━━━━━ Source information
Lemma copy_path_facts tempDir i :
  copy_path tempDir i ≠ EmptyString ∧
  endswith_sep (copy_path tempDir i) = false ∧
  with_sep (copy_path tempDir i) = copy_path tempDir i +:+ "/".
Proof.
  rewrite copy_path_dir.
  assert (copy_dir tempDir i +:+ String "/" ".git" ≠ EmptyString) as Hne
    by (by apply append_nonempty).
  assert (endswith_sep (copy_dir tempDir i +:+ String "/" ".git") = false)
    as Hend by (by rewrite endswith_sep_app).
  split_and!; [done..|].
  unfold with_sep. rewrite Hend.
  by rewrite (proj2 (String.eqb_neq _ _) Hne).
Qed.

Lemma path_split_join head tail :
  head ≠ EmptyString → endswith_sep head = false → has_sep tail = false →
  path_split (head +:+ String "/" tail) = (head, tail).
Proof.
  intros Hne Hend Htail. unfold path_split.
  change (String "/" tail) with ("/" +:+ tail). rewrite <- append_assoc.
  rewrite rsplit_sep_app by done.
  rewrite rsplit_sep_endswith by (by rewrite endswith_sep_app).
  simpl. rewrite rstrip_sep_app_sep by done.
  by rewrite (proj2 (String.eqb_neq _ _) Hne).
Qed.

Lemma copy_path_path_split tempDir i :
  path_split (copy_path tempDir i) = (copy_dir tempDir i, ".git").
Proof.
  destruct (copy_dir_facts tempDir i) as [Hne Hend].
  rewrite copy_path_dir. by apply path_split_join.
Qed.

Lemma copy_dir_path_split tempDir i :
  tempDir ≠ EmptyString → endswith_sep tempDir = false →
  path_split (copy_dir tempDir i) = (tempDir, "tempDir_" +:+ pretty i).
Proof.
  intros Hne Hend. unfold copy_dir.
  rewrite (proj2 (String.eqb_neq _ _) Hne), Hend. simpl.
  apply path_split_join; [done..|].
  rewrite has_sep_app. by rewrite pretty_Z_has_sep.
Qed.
━━━━━━━━━━
━━━━━ Source information
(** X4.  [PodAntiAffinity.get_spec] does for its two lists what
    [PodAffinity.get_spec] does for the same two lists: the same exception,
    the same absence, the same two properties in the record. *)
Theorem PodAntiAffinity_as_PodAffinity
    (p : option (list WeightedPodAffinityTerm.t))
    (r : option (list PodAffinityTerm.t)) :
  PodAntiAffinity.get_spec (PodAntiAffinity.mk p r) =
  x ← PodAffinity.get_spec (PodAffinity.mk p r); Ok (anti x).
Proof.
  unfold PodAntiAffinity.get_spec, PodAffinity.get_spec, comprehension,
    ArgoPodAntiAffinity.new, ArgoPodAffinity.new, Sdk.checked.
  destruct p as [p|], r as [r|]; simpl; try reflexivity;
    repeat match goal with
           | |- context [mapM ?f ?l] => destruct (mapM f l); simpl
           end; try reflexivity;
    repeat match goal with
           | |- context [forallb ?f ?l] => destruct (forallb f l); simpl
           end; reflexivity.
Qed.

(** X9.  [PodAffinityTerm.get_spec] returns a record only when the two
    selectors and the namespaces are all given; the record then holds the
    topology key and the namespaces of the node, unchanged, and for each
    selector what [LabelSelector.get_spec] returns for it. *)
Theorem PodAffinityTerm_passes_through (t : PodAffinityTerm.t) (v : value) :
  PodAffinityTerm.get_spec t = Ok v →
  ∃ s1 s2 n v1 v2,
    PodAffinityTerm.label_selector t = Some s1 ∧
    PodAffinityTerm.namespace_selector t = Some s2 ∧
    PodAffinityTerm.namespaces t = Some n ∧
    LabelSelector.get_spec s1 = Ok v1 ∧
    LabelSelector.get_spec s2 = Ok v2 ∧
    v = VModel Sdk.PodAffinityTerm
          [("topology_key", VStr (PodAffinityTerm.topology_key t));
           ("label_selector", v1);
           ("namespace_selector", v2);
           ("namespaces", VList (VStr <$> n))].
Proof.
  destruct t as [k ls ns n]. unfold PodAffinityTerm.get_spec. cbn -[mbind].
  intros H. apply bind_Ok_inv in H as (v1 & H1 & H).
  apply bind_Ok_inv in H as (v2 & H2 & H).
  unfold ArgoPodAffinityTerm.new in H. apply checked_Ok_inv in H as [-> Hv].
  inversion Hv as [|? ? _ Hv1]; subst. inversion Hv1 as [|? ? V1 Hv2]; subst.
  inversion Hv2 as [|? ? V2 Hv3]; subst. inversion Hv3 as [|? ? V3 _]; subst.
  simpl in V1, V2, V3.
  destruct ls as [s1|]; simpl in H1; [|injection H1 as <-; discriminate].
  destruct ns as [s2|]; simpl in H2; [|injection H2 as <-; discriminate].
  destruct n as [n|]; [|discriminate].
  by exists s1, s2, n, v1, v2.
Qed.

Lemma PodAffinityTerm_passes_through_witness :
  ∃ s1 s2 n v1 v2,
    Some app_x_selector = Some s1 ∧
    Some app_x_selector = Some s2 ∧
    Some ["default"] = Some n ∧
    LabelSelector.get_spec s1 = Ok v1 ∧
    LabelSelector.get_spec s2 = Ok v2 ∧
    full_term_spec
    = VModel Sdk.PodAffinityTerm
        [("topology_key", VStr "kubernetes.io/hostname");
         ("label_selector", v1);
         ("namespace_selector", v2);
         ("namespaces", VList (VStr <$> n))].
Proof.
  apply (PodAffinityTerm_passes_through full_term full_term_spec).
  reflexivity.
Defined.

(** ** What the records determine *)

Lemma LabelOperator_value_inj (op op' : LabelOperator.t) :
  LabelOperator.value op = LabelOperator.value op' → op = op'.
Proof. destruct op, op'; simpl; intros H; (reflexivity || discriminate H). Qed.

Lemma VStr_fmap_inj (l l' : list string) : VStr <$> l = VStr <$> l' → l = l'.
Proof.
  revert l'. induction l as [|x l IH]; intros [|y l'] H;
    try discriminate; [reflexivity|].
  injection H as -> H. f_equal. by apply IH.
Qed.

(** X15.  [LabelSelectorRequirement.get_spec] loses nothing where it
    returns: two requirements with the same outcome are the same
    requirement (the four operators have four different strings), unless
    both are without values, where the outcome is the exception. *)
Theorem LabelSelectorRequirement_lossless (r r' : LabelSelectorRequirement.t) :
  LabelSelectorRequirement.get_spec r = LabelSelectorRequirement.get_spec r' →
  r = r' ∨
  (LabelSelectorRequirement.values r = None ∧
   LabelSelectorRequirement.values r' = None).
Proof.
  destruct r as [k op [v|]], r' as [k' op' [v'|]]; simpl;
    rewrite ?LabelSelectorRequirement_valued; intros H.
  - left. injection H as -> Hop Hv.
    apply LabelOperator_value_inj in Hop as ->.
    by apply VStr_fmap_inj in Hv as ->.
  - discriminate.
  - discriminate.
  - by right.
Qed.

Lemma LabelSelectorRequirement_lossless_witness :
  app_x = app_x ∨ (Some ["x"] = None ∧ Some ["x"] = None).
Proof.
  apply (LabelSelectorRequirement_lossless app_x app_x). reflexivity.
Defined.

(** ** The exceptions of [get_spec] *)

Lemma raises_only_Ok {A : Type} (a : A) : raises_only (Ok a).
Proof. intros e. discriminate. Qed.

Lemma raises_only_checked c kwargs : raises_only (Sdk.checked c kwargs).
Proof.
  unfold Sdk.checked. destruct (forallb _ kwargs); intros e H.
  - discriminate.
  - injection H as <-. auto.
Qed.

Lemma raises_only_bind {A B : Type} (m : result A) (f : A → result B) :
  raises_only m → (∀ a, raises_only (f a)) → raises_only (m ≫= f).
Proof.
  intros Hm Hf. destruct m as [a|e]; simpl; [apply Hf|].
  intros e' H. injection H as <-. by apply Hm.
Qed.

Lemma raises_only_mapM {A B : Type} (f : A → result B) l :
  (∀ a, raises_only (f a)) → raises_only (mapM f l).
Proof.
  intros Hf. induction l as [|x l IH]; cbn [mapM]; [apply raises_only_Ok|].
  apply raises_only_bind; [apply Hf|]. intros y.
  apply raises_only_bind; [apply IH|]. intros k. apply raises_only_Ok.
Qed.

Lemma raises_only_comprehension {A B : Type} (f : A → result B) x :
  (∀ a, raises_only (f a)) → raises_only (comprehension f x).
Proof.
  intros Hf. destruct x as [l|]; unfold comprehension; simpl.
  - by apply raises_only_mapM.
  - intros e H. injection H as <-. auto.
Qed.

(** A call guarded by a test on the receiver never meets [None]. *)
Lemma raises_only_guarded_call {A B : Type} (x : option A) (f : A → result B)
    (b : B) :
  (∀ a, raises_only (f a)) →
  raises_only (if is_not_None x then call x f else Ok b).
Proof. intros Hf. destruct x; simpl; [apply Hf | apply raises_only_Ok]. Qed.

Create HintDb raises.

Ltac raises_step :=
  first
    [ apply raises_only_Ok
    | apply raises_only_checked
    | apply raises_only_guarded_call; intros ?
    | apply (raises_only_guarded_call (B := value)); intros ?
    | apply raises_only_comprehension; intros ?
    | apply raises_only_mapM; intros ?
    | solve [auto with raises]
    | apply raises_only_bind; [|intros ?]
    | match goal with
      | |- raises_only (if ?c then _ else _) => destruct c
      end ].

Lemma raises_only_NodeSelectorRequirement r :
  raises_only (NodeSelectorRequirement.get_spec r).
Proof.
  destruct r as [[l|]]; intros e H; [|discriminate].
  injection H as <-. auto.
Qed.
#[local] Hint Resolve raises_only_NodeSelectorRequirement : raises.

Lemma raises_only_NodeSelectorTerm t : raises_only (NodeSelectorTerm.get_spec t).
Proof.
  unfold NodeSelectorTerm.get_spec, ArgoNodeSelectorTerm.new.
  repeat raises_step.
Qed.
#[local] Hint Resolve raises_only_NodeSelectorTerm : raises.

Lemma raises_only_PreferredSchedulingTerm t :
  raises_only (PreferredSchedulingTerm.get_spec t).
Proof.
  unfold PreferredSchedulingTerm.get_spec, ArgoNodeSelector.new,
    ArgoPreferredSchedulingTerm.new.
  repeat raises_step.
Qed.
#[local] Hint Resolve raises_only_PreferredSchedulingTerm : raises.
━━━━━━━━━━
▶ _Work task_
Which lines in the listing above hold the word "where"? Show each of them.

▶ _Result for this exercise_
(** X15.  [LabelSelectorRequirement.get_spec] loses nothing where it
    both are without values, where the outcome is the exception. *)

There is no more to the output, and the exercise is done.